Lanzas que se volverían cañas en el tercero, un animal que tendía a salir suelto de los engaños y al que el de La Puebla inició el trasteo de muleta con arrebatados y dominadores pases por bajo que prosiguió con tandas de derechazos y de naturales que poseyeron exquisito sabor, consumada elegancia. Y tanto se ciñó en los remates y en los adornos que hasta resultó atropellado por la res. Los muletazos se sucedían inspirados, dramáticos, bellos, producto de ese don especial que atesora Morante, capaz de originar una emoción arañada y súbita con su baarroco toreo. Tras un pinchazo y una estocada en lo alto se le concedieron las dos orejas al torero y una incomprensible vuelta al ruedo al toro.
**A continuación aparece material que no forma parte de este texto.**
Lemma slot_set_entry inum din s m b k : dinv s -> NDIRECT <= m < MAXFILE -> 0 <= b < 2 ^ 32 -> 0 <= k < NSLOTS ->
  slot (m_img s) (dino inum din) NDIRECT <> 0 ->
  slot (m_img (set_entry (slot (m_img s) (dino inum din) NDIRECT) m b s)) (dino inum din) k = if decide (k = file_slot m) then b else slot (m_img s) (dino inum din) k.
Proof.
  intros D Hm Hb Hk Hi. set (ind := slot _ _ NDIRECT) in *. assert (Efs : file_slot m = m + 1) by (unfold file_slot; by rewrite (proj2 (Z.ltb_ge _ _)) by lia). rewrite Efs.
  assert (Hi' : forall img, slot img (dino inum din) NDIRECT = ind) by (intros; unfold ind; by rewrite !slot_le). assert (EN : NDIRECT = 12) by done. assert (EM : MAXFILE = 268) by done. change NSLOTS with 269 in Hk.
  destruct (decide (k <= NDIRECT)); [rewrite decide_False by lia; by rewrite !slot_le by lia|].
  rewrite !(slot_gt _ _ k), !Hi' by lia. rewrite !(decide_False (P := ind = 0)) by done. cbn [set_entry put_block m_img]. unfold bupd. rewrite decide_True by done. pose proof (di_block _ D ind) as Hl. unfold get_slot, BSIZE in *.
  destruct (decide (k = m + 1)) as [->|].
  - replace (m + 1 - NDIRECT - 1) with (m - NDIRECT) by lia. rewrite get32_put32_same by lia. apply u32_small. lia.
  - apply get32_put32_out; lia.
Qed.

(** The part of [file_block] after the indirect block is there. *)
Lemma file_block_entry inum din fbn s : dinv s -> NDIRECT <= fbn < MAXFILE -> freeblock s < FSSIZE ->
  0 < slot (m_img s) (dino inum din) NDIRECT < freeblock s -> slot (m_img s) (dino inum din) (file_slot fbn) = 0 ->
  file_block din fbn s = Made (din, freeblock s) (set_entry (slot (m_img s) (dino inum din) NDIRECT) fbn (freeblock s) (bump s)).
Proof.
  intros D Hf Hfb Hi Hz. rewrite slot_in_ind in Hz by lia. rewrite slot_addr in * by done. pose proof (di_free _ D). unfold file_block. rewrite (proj2 (Z.ltb_ge _ _)) by lia.
  rewrite (proj2 (Z.eqb_neq _ 0)) by lia. unfold kbind, kret. rewrite rsect_ok by (done || lia). rewrite Hz. cbn [Z.eqb]. rewrite next_block_ok by done. cbv zeta.
  rewrite wsect_ok by (by apply dinv_bump || lia). rewrite get32_put32_same; [|unfold NDIRECT in *; lia|rewrite (di_block _ D); assert (EM : MAXFILE = 268) by done; unfold NDIRECT, BSIZE in *; lia].
  assert (0 < nmeta) by done. rewrite u32_small by (unfold FSSIZE in *; lia). done.
Qed.

(** The file that was [din] on [s] is [din1] on [s1], with [m1] blocks and the contents
    [C1]; no other file has changed. *)
Record alloced (inum : Z) (din : list Z) (m : Z) (s : mk) (m1 : Z) (C1 : list Z) (din1 : list Z) (s1 : mk) : Prop := {
  al_dinv : dinv s1;
  al_finv : finv (m_img s1) (freeblock s1) (dino inum din1) m1 C1;
  al_fb : freeblock s1 = freeblock s + nb m1 - nb m;
  al_grew : grew s s1 (dino inum din) (dino inum din1);
  al_len : length din1 = 64%nat;
  al_head x : 0 <= x < 12 -> nthZ 0 din1 x = nthZ 0 din x
}.

Lemma alloced_refl inum din m s C : dinv s -> finv (m_img s) (freeblock s) (dino inum din) m C -> length din = 64%nat -> alloced inum din m s m C din s.
Proof. split; [done..|lia|apply grew_refl|done|done]. Qed.

Lemma alloced_trans inum din m s m1 C1 din1 s1 m2 C2 din2 s2 :
  alloced inum din m s m1 C1 din1 s1 -> alloced inum din1 m1 s1 m2 C2 din2 s2 -> alloced inum din m s m2 C2 din2 s2.
Proof.
  intros A B. split; [apply B|apply B| |exact (grew_trans _ _ _ _ _ _ (al_grew _ _ _ _ _ _ _ _ A) (al_grew _ _ _ _ _ _ _ _ B))|apply B|].
  - rewrite (al_fb _ _ _ _ _ _ _ _ B), (al_fb _ _ _ _ _ _ _ _ A). lia.
  - intros x Hx. rewrite (al_head _ _ _ _ _ _ _ _ B), (al_head _ _ _ _ _ _ _ _ A) by done. done.
Qed.

Section file_block.
Context (inum : Z) (din : list Z) (m : Z) (C : list Z) (s : mk).
Context (D : dinv s) (F : finv (m_img s) (freeblock s) (dino inum din) m C) (Hlen : length din = 64%nat).

(** The block is there. *)
Lemma file_block_mapped fbn : 0 <= fbn < m -> file_block din fbn s = Made (din, slot (m_img s) (dino inum din) (file_slot fbn)) s.
Proof.
  clear Hlen. intros Hf. pose proof (fv_m _ _ _ _ _ F). assert (Hn : slot (m_img s) (dino inum din) (file_slot fbn) <> 0) by (apply (fv_mapped _ _ _ _ _ F); lia).
  unfold file_block. destruct (Z.ltb_spec fbn NDIRECT) as [Hd|Hd].
  - unfold file_slot in *. rewrite (proj2 (Z.ltb_lt _ _)) in * by done. rewrite slot_addr in * by lia. by rewrite (proj2 (Z.eqb_neq _ _)) by done.
  - assert (Hi : slot (m_img s) (dino inum din) NDIRECT <> 0) by (apply (fv_ind _ _ _ _ _ F); lia).
    pose proof (fv_range _ _ _ _ _ F NDIRECT ltac:(done) Hi) as Hr. pose proof (di_free _ D). rewrite slot_in_ind in * by (done || lia). rewrite slot_addr in Hi, Hr by done.
    rewrite (proj2 (Z.eqb_neq _ _)) by done. unfold kbind, kret. assert (0 < nmeta) by done. rewrite rsect_ok by (done || lia). by rewrite (proj2 (Z.eqb_neq _ _)) by done.
Qed.

Lemma alloced_intro din1 s1 b b' : dinv s1 -> m < MAXFILE -> freeblock s1 = freeblock s + nb (m + 1) - nb m -> freeinode s1 = freeinode s ->
  length din1 = 64%nat -> (forall x, 0 <= x < 12 -> nthZ 0 din1 x = nthZ 0 din x) ->
  freeblock s <= b < freeblock s1 -> (m = NDIRECT -> freeblock s <= b' < freeblock s1 /\ b <> b') ->
  (forall k, 0 <= k < NSLOTS -> slot (m_img s1) (dino inum din1) k = if decide (k = file_slot m) then b else if decide (k = NDIRECT /\ m = NDIRECT) then b' else slot (m_img s) (dino inum din) k) ->
  (forall x, 0 < x -> x <> slot (m_img s1) (dino inum din1) NDIRECT -> m_img s1 x = m_img s x) ->
  alloced inum din m s (m + 1) C din1 s1.
Proof.
  intros D1 Hm Hfb Hfi Hl1 Hh Hb Hb' Hslot Himg. pose proof (di_free _ D). pose proof (fv_m _ _ _ _ _ F). split; [done| |done| |done|done].
  - apply (finv_grow (m_img s) (freeblock s) (dino inum din) m C _ _ _ b b'); [done..|lia|done|done| |done|done]. apply D. lia.
  - split; [| |lia|done].
    + intros x Hx Hk. apply Himg; [lia|]. rewrite Hslot by done. rewrite decide_False by (intros E; symmetry in E; revert E; apply file_slot_ind; lia).
      destruct (decide (NDIRECT = NDIRECT /\ m = NDIRECT)) as [[_ E]|]; [specialize (Hb' E); lia|by apply not_eq_sym, Hk].
    + intros k Hk. rewrite Hslot by done. destruct (decide (k = file_slot m)); [lia|]. destruct (decide (k = NDIRECT /\ m = NDIRECT)) as [[_ E]|]; [specialize (Hb' E); lia|auto].
Qed.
El quinto fue un ejemplar descastado, noble pero sin transmisión alguna, con el que el de La Puebla se gustó en un airoso quite por chicuelinas y con el que compartió tercio de banderillas con Manzanares, del que saldría perseguido y alcanzado al prender el último par. Inició la faena regalando a la afición la añeja estampa de citar sentado en una silla y desarrolló después una labor pulcra, decidida, pero carente de la intensidad que el toro no ponía. Unos exquisitos ayudados constituyeron el epílogo de una actuación que fue refrendada con una estocada algo deprendida. El primero de Manzanares ya había demostrado su escasa raza desde los compases iniciales de la lidia y llegó al último tercio con pocas fuerzas y menos ganas de embestir. Pero tras algunas probaturas, Manzanares pudo ligar una tanda de derechazos templados con la que sometió, por fin, al animal. Goteó el toreo al natural y en redondo, debido a las pausas prolongadas y obligadas entre pase y pase, alguno de los cuales resultaron limpios y profundos. Una gran ejecución del volapié le valió su primera oreja. Mismo premio que obtendría tras ejecutar la suerte de recibir y un final golpe de descabello en el cuarto, un animal que salió siempre suelto en los primeros tercios y con el que el alicantino se lució en un quite por chicuelinas rematadas con dos medias luminosas y ceñidas. Muleta en mano, imprimió alta dosis de plasticidad a su toreo, gustándose en cada pase, con lentitud y armonía, que le sirvió para recoger una embestida siempre dispuesta a la huida. Muletazos ligados y exactos que abrochaba con hondos pases de pecho o airosos molinetes. Ebrio de toreo el matador, puso a la plaza en pie por la enjundia de la obra fraguada. Obra de una sola mano, pues no probó el toreo al natural.
Cerró el festejo un colorado carente de casta y de fuerzas al que Manzanares no pudo sacar partido con la capa y al que elaboró una faena despaciosa, con tandas de naturales y de redondos que resultaron cuajadas por su relajo y ligazón. Faltó la vibración que no tuvo el toro, pero el torero de Alicante supo suplir tales carencias con la profundidad y el dramatismo que imprime a su toreo. Con la alegría de ver salir por la Puerta Grande a los dos toreros a hombros y con la sensación de haber vivido una gran tarde de toros, se marchó la afición feliz del centenario coso portuense.